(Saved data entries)
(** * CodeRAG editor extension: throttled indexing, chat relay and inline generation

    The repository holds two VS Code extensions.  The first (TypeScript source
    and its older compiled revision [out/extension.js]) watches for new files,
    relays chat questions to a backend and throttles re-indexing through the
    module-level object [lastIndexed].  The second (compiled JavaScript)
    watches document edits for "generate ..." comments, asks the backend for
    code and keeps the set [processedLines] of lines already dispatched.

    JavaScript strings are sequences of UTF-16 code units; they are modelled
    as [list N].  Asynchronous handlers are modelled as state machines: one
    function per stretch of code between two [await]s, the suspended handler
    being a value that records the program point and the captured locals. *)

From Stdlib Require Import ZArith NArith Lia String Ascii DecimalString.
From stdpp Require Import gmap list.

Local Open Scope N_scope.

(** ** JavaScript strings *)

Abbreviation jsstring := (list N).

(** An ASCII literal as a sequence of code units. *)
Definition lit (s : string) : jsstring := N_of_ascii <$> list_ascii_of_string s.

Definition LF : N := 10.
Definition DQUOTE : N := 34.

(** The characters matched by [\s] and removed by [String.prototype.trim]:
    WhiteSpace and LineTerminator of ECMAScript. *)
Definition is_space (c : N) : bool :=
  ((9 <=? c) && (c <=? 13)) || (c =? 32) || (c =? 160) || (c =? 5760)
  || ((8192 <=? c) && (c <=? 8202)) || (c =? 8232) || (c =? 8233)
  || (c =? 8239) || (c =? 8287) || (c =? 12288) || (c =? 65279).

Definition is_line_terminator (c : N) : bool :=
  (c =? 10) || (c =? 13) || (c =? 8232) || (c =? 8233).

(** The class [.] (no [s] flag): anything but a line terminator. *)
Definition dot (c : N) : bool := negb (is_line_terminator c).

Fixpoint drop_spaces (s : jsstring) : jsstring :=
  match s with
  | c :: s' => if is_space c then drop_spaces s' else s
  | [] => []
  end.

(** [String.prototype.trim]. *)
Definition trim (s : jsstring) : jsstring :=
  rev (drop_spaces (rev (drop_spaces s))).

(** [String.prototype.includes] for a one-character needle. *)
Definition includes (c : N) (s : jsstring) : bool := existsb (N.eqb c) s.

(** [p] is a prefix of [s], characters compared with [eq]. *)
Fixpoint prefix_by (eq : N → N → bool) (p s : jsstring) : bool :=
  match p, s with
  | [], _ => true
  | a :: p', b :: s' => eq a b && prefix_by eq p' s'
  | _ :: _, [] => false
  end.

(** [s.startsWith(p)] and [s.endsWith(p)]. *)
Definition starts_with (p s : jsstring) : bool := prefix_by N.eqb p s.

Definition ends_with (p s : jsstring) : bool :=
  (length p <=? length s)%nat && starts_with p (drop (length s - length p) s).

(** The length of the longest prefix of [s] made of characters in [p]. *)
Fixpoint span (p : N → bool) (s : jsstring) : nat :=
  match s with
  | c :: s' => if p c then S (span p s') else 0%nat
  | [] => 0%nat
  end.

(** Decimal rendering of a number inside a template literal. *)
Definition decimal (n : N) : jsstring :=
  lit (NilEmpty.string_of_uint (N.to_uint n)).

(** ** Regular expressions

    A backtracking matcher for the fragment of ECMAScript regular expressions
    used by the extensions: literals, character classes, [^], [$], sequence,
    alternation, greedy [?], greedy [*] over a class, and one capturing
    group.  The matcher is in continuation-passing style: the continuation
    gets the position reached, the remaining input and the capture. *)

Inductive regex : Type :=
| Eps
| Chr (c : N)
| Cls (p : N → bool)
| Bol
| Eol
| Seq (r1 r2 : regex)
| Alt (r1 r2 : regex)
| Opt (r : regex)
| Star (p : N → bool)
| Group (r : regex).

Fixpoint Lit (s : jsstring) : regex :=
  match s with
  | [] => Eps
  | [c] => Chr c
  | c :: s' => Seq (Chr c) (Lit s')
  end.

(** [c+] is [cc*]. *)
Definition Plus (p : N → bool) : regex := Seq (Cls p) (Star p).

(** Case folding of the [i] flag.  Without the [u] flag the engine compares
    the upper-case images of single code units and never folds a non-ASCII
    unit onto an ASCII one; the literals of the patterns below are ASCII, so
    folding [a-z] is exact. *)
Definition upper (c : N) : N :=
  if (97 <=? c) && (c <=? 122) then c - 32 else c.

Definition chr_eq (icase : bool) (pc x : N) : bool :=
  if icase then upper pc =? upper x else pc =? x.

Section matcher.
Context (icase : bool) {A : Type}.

...

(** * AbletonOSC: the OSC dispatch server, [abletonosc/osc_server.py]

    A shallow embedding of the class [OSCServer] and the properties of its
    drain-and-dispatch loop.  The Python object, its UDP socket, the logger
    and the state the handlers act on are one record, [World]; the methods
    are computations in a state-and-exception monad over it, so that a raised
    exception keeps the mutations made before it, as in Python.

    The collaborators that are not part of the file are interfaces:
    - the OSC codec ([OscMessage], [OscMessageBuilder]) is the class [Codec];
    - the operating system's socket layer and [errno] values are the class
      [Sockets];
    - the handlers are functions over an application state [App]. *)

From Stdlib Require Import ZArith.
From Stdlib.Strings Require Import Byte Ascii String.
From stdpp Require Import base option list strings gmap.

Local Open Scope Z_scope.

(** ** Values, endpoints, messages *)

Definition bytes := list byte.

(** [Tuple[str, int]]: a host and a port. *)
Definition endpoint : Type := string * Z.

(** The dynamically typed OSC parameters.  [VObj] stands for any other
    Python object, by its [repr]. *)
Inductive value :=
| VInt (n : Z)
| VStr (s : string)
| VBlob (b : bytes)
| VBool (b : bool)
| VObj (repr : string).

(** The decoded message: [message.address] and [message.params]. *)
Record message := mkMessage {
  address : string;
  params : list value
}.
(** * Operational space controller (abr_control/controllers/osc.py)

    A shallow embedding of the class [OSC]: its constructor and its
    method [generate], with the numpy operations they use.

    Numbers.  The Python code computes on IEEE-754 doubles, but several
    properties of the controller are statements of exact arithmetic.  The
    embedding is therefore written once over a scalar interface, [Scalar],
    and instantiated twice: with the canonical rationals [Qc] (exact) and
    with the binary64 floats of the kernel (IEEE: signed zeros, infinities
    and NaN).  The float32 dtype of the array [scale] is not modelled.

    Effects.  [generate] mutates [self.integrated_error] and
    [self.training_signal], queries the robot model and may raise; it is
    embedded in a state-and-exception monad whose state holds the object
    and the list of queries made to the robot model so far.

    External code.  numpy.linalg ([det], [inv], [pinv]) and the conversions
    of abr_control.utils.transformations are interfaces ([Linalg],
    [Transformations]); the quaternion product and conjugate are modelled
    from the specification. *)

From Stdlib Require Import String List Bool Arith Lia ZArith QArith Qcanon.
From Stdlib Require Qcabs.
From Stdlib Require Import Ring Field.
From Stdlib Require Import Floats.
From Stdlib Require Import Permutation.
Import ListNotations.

...

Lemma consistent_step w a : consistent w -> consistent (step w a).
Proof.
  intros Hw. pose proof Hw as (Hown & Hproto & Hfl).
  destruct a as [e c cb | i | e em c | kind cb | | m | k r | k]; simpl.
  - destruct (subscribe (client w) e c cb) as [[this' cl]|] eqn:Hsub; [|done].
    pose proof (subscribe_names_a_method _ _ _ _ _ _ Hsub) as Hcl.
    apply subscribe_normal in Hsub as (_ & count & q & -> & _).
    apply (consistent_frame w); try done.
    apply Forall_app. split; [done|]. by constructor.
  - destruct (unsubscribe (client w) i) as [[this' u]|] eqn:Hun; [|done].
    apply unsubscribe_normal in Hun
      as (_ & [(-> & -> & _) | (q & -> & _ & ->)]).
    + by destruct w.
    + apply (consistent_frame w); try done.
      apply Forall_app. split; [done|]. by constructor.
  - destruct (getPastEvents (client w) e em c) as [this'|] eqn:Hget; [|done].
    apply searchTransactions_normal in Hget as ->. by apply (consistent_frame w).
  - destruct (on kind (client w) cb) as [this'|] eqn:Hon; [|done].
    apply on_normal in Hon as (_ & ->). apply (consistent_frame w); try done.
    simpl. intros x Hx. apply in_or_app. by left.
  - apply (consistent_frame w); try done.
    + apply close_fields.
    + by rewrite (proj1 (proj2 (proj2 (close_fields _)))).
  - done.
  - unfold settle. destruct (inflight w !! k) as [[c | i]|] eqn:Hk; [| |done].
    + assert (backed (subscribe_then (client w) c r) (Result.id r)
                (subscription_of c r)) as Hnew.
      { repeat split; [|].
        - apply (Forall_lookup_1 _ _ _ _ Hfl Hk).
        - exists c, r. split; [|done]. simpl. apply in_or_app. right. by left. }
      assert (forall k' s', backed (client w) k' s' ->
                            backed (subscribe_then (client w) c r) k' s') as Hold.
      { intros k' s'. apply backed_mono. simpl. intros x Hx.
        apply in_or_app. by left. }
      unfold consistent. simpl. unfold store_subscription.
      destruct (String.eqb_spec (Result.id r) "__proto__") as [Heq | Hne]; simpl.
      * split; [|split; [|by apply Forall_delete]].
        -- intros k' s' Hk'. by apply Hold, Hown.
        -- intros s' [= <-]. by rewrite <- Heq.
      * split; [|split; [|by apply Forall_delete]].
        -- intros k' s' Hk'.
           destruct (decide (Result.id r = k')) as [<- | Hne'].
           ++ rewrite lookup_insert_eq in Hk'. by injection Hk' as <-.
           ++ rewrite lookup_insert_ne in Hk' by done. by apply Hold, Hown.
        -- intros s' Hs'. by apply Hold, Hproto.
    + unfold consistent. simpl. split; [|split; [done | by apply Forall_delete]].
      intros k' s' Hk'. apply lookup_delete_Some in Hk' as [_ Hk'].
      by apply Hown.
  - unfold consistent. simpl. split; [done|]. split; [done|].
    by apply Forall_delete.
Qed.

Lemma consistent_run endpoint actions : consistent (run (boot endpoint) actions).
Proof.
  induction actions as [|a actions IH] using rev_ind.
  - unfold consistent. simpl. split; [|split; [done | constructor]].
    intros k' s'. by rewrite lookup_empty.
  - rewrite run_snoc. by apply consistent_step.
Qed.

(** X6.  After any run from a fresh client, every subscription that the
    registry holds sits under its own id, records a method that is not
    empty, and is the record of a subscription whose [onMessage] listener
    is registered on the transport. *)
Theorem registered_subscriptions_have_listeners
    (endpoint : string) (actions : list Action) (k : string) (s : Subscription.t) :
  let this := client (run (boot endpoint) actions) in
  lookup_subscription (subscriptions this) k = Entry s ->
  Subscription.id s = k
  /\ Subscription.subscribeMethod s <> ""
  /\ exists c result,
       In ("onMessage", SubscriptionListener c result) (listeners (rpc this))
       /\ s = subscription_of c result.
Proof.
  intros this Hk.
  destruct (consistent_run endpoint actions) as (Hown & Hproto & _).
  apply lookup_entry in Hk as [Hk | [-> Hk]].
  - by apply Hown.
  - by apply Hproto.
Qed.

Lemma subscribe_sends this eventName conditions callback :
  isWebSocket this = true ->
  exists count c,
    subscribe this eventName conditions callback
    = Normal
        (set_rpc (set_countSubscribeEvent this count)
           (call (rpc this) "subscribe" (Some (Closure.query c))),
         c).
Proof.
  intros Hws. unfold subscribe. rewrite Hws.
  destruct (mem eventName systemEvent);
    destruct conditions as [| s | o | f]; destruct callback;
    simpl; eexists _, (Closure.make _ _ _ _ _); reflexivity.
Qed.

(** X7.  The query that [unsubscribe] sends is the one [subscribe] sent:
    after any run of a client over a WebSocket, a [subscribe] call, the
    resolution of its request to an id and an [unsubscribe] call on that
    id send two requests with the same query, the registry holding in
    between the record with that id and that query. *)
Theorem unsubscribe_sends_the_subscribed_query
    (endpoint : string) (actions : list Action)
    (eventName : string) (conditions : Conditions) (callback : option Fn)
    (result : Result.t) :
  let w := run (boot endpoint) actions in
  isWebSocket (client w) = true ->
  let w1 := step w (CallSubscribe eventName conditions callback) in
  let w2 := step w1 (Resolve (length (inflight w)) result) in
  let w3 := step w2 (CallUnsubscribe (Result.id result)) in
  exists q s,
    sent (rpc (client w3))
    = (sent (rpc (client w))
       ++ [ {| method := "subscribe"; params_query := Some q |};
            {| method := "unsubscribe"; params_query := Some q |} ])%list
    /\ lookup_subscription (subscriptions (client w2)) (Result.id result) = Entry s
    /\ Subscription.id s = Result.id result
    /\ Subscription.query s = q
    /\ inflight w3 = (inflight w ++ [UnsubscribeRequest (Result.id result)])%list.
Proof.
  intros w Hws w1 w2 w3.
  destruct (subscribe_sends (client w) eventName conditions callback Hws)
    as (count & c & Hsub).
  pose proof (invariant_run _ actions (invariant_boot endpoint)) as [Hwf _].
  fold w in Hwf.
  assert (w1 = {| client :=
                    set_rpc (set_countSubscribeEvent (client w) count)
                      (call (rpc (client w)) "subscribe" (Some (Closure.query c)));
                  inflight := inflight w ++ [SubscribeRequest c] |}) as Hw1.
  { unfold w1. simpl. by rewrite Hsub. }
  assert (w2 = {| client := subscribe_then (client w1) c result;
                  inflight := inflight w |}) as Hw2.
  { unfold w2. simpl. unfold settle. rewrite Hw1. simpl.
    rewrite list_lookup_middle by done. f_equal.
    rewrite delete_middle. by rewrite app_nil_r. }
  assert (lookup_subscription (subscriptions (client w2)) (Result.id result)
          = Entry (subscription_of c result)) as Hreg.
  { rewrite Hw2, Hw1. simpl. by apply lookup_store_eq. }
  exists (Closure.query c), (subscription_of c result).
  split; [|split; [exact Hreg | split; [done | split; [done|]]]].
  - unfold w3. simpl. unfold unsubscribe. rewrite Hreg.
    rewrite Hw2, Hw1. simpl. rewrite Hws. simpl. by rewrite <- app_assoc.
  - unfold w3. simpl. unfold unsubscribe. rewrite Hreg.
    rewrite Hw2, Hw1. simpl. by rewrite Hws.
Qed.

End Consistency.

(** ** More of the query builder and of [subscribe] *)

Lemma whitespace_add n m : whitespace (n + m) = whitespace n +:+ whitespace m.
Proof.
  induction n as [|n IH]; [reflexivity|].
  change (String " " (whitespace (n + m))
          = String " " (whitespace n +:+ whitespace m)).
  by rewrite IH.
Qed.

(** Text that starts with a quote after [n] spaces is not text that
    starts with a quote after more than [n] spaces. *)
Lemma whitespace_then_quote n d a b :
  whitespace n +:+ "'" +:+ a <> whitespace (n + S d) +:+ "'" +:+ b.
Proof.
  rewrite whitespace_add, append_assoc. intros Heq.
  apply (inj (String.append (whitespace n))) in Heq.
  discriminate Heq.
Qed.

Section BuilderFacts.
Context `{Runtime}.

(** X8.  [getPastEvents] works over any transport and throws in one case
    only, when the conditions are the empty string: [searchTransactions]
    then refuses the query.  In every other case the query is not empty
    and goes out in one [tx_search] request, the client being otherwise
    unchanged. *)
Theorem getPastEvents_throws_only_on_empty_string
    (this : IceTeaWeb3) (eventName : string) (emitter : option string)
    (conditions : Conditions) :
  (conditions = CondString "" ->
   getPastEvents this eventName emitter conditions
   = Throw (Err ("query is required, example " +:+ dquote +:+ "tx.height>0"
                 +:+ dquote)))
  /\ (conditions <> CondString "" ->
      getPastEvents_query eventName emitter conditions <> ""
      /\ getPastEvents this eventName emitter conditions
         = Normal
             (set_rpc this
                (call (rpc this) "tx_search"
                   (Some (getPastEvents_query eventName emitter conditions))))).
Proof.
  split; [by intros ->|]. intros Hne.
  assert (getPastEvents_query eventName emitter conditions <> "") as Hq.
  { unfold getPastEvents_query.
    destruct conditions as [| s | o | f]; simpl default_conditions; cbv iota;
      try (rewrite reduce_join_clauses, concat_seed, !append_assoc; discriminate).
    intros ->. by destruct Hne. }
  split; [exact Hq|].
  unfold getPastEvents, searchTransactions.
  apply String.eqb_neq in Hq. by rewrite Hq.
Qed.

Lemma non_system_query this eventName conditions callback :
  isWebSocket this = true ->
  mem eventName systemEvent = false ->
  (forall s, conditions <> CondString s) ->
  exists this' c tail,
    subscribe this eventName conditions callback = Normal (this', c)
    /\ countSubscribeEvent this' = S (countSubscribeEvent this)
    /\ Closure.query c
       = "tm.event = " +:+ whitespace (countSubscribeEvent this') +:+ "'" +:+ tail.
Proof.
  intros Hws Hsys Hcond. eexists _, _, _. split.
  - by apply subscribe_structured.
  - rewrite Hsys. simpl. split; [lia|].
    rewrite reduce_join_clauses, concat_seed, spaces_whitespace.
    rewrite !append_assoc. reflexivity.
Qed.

**Exercise requirements:**
Return exactly the lines above from the line that has "(** The class" through the line that has "Definition decimal (n", inclusive, and nothing else.

**Response:**
(** The class [.] (no [s] flag): anything but a line terminator. *)
Definition dot (c : N) : bool := negb (is_line_terminator c).

Fixpoint drop_spaces (s : jsstring) : jsstring :=
  match s with
  | c :: s' => if is_space c then drop_spaces s' else s
  | [] => []
  end.

(** [String.prototype.trim]. *)
Definition trim (s : jsstring) : jsstring :=
  rev (drop_spaces (rev (drop_spaces s))).

(** [String.prototype.includes] for a one-character needle. *)
Definition includes (c : N) (s : jsstring) : bool := existsb (N.eqb c) s.

(** [p] is a prefix of [s], characters compared with [eq]. *)
Fixpoint prefix_by (eq : N → N → bool) (p s : jsstring) : bool :=
  match p, s with
  | [], _ => true
  | a :: p', b :: s' => eq a b && prefix_by eq p' s'
  | _ :: _, [] => false
  end.

(** [s.startsWith(p)] and [s.endsWith(p)]. *)
Definition starts_with (p s : jsstring) : bool := prefix_by N.eqb p s.

Definition ends_with (p s : jsstring) : bool :=
  (length p <=? length s)%nat && starts_with p (drop (length s - length p) s).

(** The length of the longest prefix of [s] made of characters in [p]. *)
Fixpoint span (p : N → bool) (s : jsstring) : nat :=
  match s with
  | c :: s' => if p c then S (span p s') else 0%nat
  | [] => 0%nat
  end.

(** Decimal rendering of a number inside a template literal. *)
Definition decimal (n : N) : jsstring :=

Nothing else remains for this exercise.